Religion and Culture Graduate Seeks to Build Bridges
January 25, 2018
Obaid Rehman believes human connectivity can change the world. “Real, meaningful relationships — that is what I think will truly bring about change,” said Rehman, who earned degrees in biological sciences and religion and culture in Virginia Tech in 2016.
A two-time recipient of the Warren W. Hobbie Scholarship and a former research assistant at the Virginia Tech Carilion Research Institute, Rehman served as president of the Muslim Student Association and as a web designer and manager of the Appalachian Foodshed Project. He also participated in Tech’s first international interfaith service trip. “I’ve had a lot of opportunities at Tech that I wouldn’t have had other places,” he said.
In fall 2015, when negative grafitti on campus targeted Muslim students, Rehman found opportunity in the midst of adversity and helped organize an event to bring people together. “Standing in Solidarity: A Gathering Against Hate,” spurred a series of activities that would demonstrate support across campus.
A native of Pakistan, Rehman moved to Clifton, Virginia, when he was four. He developed friendships with people from various backgrounds. These relationships, combined with his faith and the leadership he cultivated as an Eagle Scout, nurtured a desire to build bridges between people.

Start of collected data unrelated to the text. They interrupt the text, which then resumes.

(** ** Properties of the terminal transition *)

(** The first transition of a run to a terminal phase writes its status once,
    and returns the outcome of that write.  What it writes: the phase; the finish
    time; a start time, the old one when there was one; the time between them in
    milliseconds, not negative when the clock has not gone back; a course with no
    open stage.  The snapshot, the Job name and the step results stay. *)
Theorem transitionTerminal_spec `{!Components} cfg run phase reason message tr run' res :
  IsTerminalPhase phase = true → run_phase run ≠ phase →
  exec (transitionTerminal cfg run phase reason message) tr (run', res) →
  ∃ now e,
    status_writes tr = [(run', e)] ∧
    res = match e with None => Ok no_requeue | Some err => Err err end ∧
    run_phase run' = phase ∧
    st_FinishedAt (r_Status run') = Some now ∧
    (∃ started, st_StartedAt (r_Status run') = Some started ∧
       started = default now (st_StartedAt (r_Status run)) ∧
       ((started <= now)%Z → (0 <= st_DurationMs (r_Status run'))%Z)) ∧
    Forall (fun s => stage_open s = false) (st_Stages (r_Status run')) ∧
    st_ResolvedSpec (r_Status run') = st_ResolvedSpec (r_Status run) ∧
    st_JobName (r_Status run') = st_JobName (r_Status run) ∧
    st_Steps (r_Status run') = st_Steps (r_Status run) ∧ r_Meta run' = r_Meta run ∧ r_Spec run' = r_Spec run.
Proof.
  intros Ht Hne Hex.
  eapply (guards_sound record_writes [] _ (fun x s => ∃ now e, s = [(x.1, e)] ∧
    x.1 = finish_run phase reason message now run ∧
    x.2 = match e with None => Ok no_requeue | Some err => Err err end)) in Hex as (s & Hs & now & e & -> & Hrun & Hres).
  2: { apply transitionTerminal_guards; [apply record_writes_quiet|done..|]. intros now. eexists. split; [done|].
       split; [intros err; exists now, (Some err)|exists now, None]; done. }
  rewrite watch_record_writes in Hs. injection Hs as Hs. cbn in *. subst. exists now, e.
  split_and!; try done.
  - eexists. split; [done|]. split; [by destruct (st_StartedAt (r_Status run))|].
    intros Hle. apply Z.quot_pos; [|done]. unfold time_sub, sat64, int64_min, int64_max. lia.
  - unfold finish_run. cbn. destruct (st_Stages (r_Status run)) as [|s0 ss] eqn:Es; cbn [length Nat.ltb Nat.leb]; [done|].
    unfold finishStages. apply Forall_lookup. intros i s'. rewrite finish_loop_lookup.
    destruct ((s0 :: ss) !! i); [|done]. intros [= <-]. by apply finish_stage_closed.
Qed.

(** ** A concrete environment, for the witnesses *)

#[local] Instance demo_components : Components := {
  Components_order := list_order;
  Components_floats := fun s => (s =? "0.5")%string;
  Components_regexp := fun _ _ => Ok true;
  unmarshalError _ := "unexpected end of JSON input";
  newNotFound kind name := kind +:+ " " +:+ quote name +:+ " not found";
  decodeResult _ := None;
}.

Definition demo_compiler : CompilerOptions := mkCompilerOptions "content-fetcher" "" (mkStorage "" "" "" false "" "") "".

Definition demo_config : Config := mkConfig false false false false false false 0 (30 * second) (10 * second) 0 (PodPolicy.mkPolicy [] false) true ∅ demo_compiler.

(** Answers with success; status writes are answered [upd]. *)
Definition answer (upd : option error) : ∀ R, Op R → unit → R * unit := fun R o w =>
  (match o in Op R return R with
   | Now => 1000%Z
   | GetRun _ => Err (mkError ENotFound "not found")
   | ListRuns _ | ListChildren _ _ _ => Ok []
   | CreateRun _ | UpdateRun _ | PatchAbort _ _ | DeleteRun _ => None
   | UpdateStatus _ => upd
   | GetTest _ => Err (mkError ENotFound "not found")
   | ReadTests _ => fun _ => None
   | PatchLatestRun _ _ => None
   | ExistsTestLive _ => Ok false
   | GetTemplate _ => Err (mkError ENotFound "not found")
   | GetJob _ _ => Err (mkError ENotFound "not found")
   | CreateJob _ | DeleteJob _ | CreateObject _ | DeleteObject _ _ => None
   | GetPod _ => Err (mkError ENotFound "not found")
   | ListPods _ _ => Ok []
   | GetDataKeys _ _ _ => Ok []
   | ReadResult _ | ReadWorkerResult _ _ => Err (mkError EResultNotFound "result: not found")
   | SaveFinished _ | SaveTestCases _ _ => None
   | PersistedLoad _ | DispatchedLoad _ => false
   | PersistedStore _ | PersistedDelete _ | DispatchedStore _ => tt
   | ListWebhooks _ => Ok []
   | Enqueue _ => tt
   | EnsureTailer _ _ _ _ | EnsureContainerTailer _ _ _ _ _ => None
   | StopTailer _ => tt
   | RunsTotalInc _ _ _ | ActiveRunsInc _ | ActiveRunsDec _ | ObserveDurationMs _ _ => tt
   end, w).
Lemma reconcile_step_ok k step w :
  steps !! k = Some step → walking k w →
  always allowed (reconcile_step cfg steps (k, step) w)
    (fun r => match r with inl _ => True | inr w' => walking (S k) w' end).
Proof.
  intros Hstep Hw. pose proof Hw as (Hv & Ha & Hd & Hp).
  assert (Hk : k < length steps) by (by apply lookup_lt_Some in Hstep).
  unfold reconcile_step. rewrite Hv. destruct (shouldSkip _ steps k) eqn:Hs.
  - destruct (decide (k < m0)) as [Hlt|Hge].
    + assert (Hsk : sr_Phase (get_step (wk_run w) (step_key k)) = StepPhaseSkipped).
      { destruct Hd as (_ & Hd & _). specialize (Hd k ltac:(lia)). unfold decided_at in Hd. by rewrite Hs in Hd. }
      rewrite Hsk, phase_eqb_refl. cbn [mbind prog_mbind prog_bind always]. unfold walking. cbn [wk_verdicts wk_run push_verdict]. split_and!; [|done| |done].
      * by rewrite verdicts_S, verdict_skipped, <- Hv.
      * by rewrite Nat.max_r in * by lia.
    + rewrite Nat.max_l in Hd by lia. destruct (phase_eqb _ StepPhaseSkipped) eqn:E.
      { apply phase_eqb_eq in E. destruct Hd as (_ & _ & Hu). by destruct (Hu k). }
      apply always_perform; [done|intros now]. cbn [mbind prog_mbind prog_bind always].
      set (sr := with_sr_FinishedAt _ _). set (r := set_step _ sr _).
      assert (Hne : ∀ i, i ≠ k → get_step r (step_key i) = get_step (wk_run w) (step_key i)).
      { intros i Hi. apply get_set_step_ne. intros E'%step_key_inj. congruence. }
      assert (Hag : agrees k (wk_run w) r) by (intros i Hi; apply Hne; lia).
      assert (Hsk : sr_Phase (get_step r (step_key k)) = StepPhaseSkipped) by (unfold r; by rewrite get_set_step).
      unfold walking. cbn [wk_verdicts wk_run push_verdict]. split_and!; [| | |done].
      * rewrite verdicts_S, verdict_skipped by done. rewrite Hv. f_equal. symmetry. by apply verdicts_agrees.
      * eapply agrees_trans; [exact Ha|]. eapply agrees_le; [|exact Hag]. lia.
      * rewrite Nat.max_l by lia. eapply decide_step; [done|exact Hd|done| |intros; apply Hne; lia].
        unfold decided_at. rewrite (verdicts_agrees k (wk_run w) r) by done. by rewrite Hs.
  - destruct (recordedStepVerdict _) as [v|] eqn:Ev; [|by apply step_open_ok].
    assert (Hm : k < m0).
    { destruct (decide (k < m0)); [done|]. destruct Hd as (_ & _ & Hu).
      destruct (Hu k) as [Hu1 _]; [lia|]. unfold verdict_at in Hu1. congruence. }
    cbn [always]. unfold walking. cbn [wk_verdicts wk_run push_verdict]. split_and!; [|done| |done].
    + rewrite verdicts_S, Hv. f_equal. f_equal. unfold verdict_at. done.
    + by rewrite Nat.max_r in * by lia.
Qed.

Lemma composite_walk_ok run kids :
  decided_upto steps run0 m0 → agrees (length steps) run0 run → run_phase run = PhaseRunning →
  always allowed (for_state (enumerate steps) (mkWalk run kids []) (reconcile_step cfg steps))
    (fun r => match r with inl _ => True | inr w => walking (length steps) w end).
Proof.
  intros Hd Ha Hp. pose proof Hd as (Hm & _ & _).
  eapply always_mono.
  - apply (always_for_state allowed walking (fun _ => True) _ _ _ 0).
    + unfold walking. cbn. split_and!; [done| | |done].
      * by eapply agrees_le.
      * destruct Hd as (_ & Hd & Hu). split; [done|]. split.
        -- intros i Hi. apply decided_agrees with run0; [|by apply Hd]. eapply agrees_le; [|done]. lia.
        -- intros i Hi. destruct (Hu i) as [H1 H2]; [lia|]. unfold undecided_at, verdict_at. rewrite Ha by lia. done.
    + intros k [i step] w Hk Hw. rewrite lookup_enumerate in Hk.
      destruct (steps !! k) as [step'|] eqn:Es; [|done]. injection Hk as <- <-. by apply reconcile_step_ok.
  - intros [e|w]; [done|]. unfold enumerate. by rewrite length_imap.
Qed.

End Walk.

(** C4: A composite run's steps are decided in order and for good.  Take a run whose
    steps are coherent (a prefix decided, as a run with no step result is).  Then
    whatever the environment answers, one reconcile only ever writes statuses that
    are coherent again and keep the result of every step already decided; it
    creates and aborts children only of steps not decided yet; it touches no Job
    and deletes nothing; and a terminal status it writes has every step decided and
    the phase that [ParentPhase] gives for the verdicts recorded in that very
    status. *)
Theorem reconcileComposite_decisions `{!Components} cfg run0 snap m0 tr out :
  resolvedSpecOf run0 = Some snap → decided_upto (ts_Steps snap) run0 m0 →
  IsTerminalPhase (run_phase run0) = false →
  exec (reconcileComposite cfg run0) tr out →
  Forall (event_sat (allowed run0 (ts_Steps snap) m0)) tr.
Proof.
  intros Hsnap Hd Hnt Hex. set (steps := ts_Steps snap) in *.
  refine (proj1 (always_sound (allowed run0 steps m0) _ (fun _ => True) tr out _ Hex)). clear Hex.
  unfold reconcileComposite. rewrite Hsnap.
  eapply (always_seq _ _ _ _ (fun p => match p with Err _ => True | Ok run =>
    agrees (length steps) run0 run ∧ run_phase run = PhaseRunning end)).
  { unfold promote_running. destruct (phase_eqb (run_phase run0) PhaseRunning) eqn:E.
    { apply phase_eqb_eq in E. cbn. split; [apply agrees_refl|done]. }
    eapply (always_seq _ _ _ _ (fun run => agrees (length steps) run0 run ∧ run_phase run = PhaseRunning)).
    { case_match; [done|]. apply always_perform; done. }
    intros run [Ha Hp]. apply always_perform; [|intros [e|]; done].
    exists m0. pose proof Hd as (Hm & Hd1 & Hu). split_and!; [done| | |by rewrite Hp].
    - split; [done|]. split.
      + intros i Hi. apply decided_agrees with run0; [|by apply Hd1]. eapply agrees_le; [|done]. lia.
      + intros i Hi. destruct (Hu i) as [H1 H2]; [lia|]. unfold undecided_at, verdict_at. rewrite Ha by lia. done.
    - by eapply agrees_le. }
  intros [run|e]; [|done]. intros [Ha Hp].
  apply always_quiet_seq; [apply quiet_allowed|apply listChildRuns_quiet|]. intros [kids|e]; [|done].
  eapply always_seq; [by apply composite_walk_ok|]. intros [e|w]; [done|]. intros (Hv & Haw & Hdw & Hpw).
  pose proof Hdw as (Hm & _ & _). assert (Hmax : max (length steps) m0 = length steps) by (destruct Hd; lia).
  change (decided_upto steps (wk_run w) (max (length steps) m0)) in Hdw. rewrite Hmax in Hdw.
  assert (IsTerminalPhase (ParentPhase (wk_verdicts w) (s_Optional <$> steps)) = true) as Ht.
  { rewrite ParentPhase_counted. destruct (find_first severe _) as [p|] eqn:Ef; [|by case_match].
    apply find_first_Some in Ef as [_ Hs]. apply severe_spec in Hs as [->| ->]; done. }
  apply (transitionTerminal_always cfg _ _ _ _ _ (fun _ => True)); [apply quiet_allowed|done| | |done].
  { rewrite Hpw. intros E. change (PhaseRunning = ParentPhase (wk_verdicts w) (s_Optional <$> steps)) in E.
    by rewrite <- E in Ht. }
  intros now. exists (length steps). cbn in Hd. split_and!; [by destruct Hd| | |].
  - split; [done|]. destruct Hdw as (_ & H1 & H2). split; [exact H1|exact H2].
  - exact Haw.
  - intros _. split; [done|]. rewrite Hv. done.
Qed.

(** A new composite run is coherent. *)
Lemma fresh_coherent steps run : st_Steps (r_Status run) = ∅ → decided_upto steps run 0.
Proof.
  intros H. split; [lia|]. split; [lia|]. intros i _. unfold undecided_at, verdict_at, get_step. by rewrite H.
Qed.

Definition demo_step : Step := mkStep "load" "" false false None None None (Some (mkExecute 0 [mkExecTest "api" 2 ∅])).
Definition demo_spec : TestSpec :=
  mkTestSpec (mkContent None [] [] []) zeroContainer [] None ∅ None None None "" ∅ None "" None None None [demo_step; demo_step].
Definition demo_composite : TestRun :=
  mkTestRun (mkMeta "nightly-1" "ns" "u1" ∅ ∅ 1 None ["kubetest.io/testrun-finalizer"] [])
    (mkRunSpec "nightly" ∅ None ∅ "api" None None)
    (set_Phase PhaseQueued (set_ResolvedSpec (SnapshotOf demo_spec) zeroStatus)).

Lemma reconcileComposite_decisions_witness :
  Forall (event_sat (allowed demo_composite [demo_step; demo_step] 0))
    (Effects.run (answer None) (reconcileComposite (H := demo_components) demo_config demo_composite) tt).2.
Proof.
  exact (reconcileComposite_decisions demo_config demo_composite demo_spec 0 _ _ eq_refl
    (fresh_coherent [demo_step; demo_step] demo_composite eq_refl) eq_refl
    (run_exec (answer None) (reconcileComposite (H := demo_components) demo_config demo_composite) tt)).
Defined.

(** ** Outcomes of a step *)

Lemma gather_loop_spec kids retries negative expected outcomes done again :
  let st := child_state kids retries negative in
  gather_loop kids retries negative expected outcomes done again =
    (outcomes ++ omap (fun e => match st e with ChildDone o => Some o | _ => None end) expected,
     done && forallb (fun e => match st e with ChildDone _ => true | _ => false end) expected,
     again ++ omap (fun e => match st e with ChildAgain rt => Some rt | _ => None end) expected).
Proof.
  revert outcomes done again. induction expected as [|e es IH]; intros outcomes done again; cbn -[child_state].
  { by rewrite !app_nil_r, andb_true_r. }
  destruct (child_state kids retries negative e) eqn:E; rewrite IH; cbn -[child_state]; rewrite ?E, ?andb_false_r, <- ?app_assoc; done.
Qed.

Rehman believes that more bridges built equals more problems solved. “It’s kind of like turning on the lights and seeing that there is nothing to be afraid of,” he said.
Following his 2016 graduation from Tech, Rehman spent a year studying Islamic faith at the Tayseer Seminary in Knoxville, Tennessee. In July 2017, he enrolled in the West Virginia School of Osteopathic Medicine.
“I believe that in medicine there is a sacred bond between the patient and doctor. I believe in thinking globally and acting locally as a way to bring about change in this world,” he said. “I feel a duty to serve the immense need in Appalachia, my backyard growing up and the place I’ve called home for the past five years.”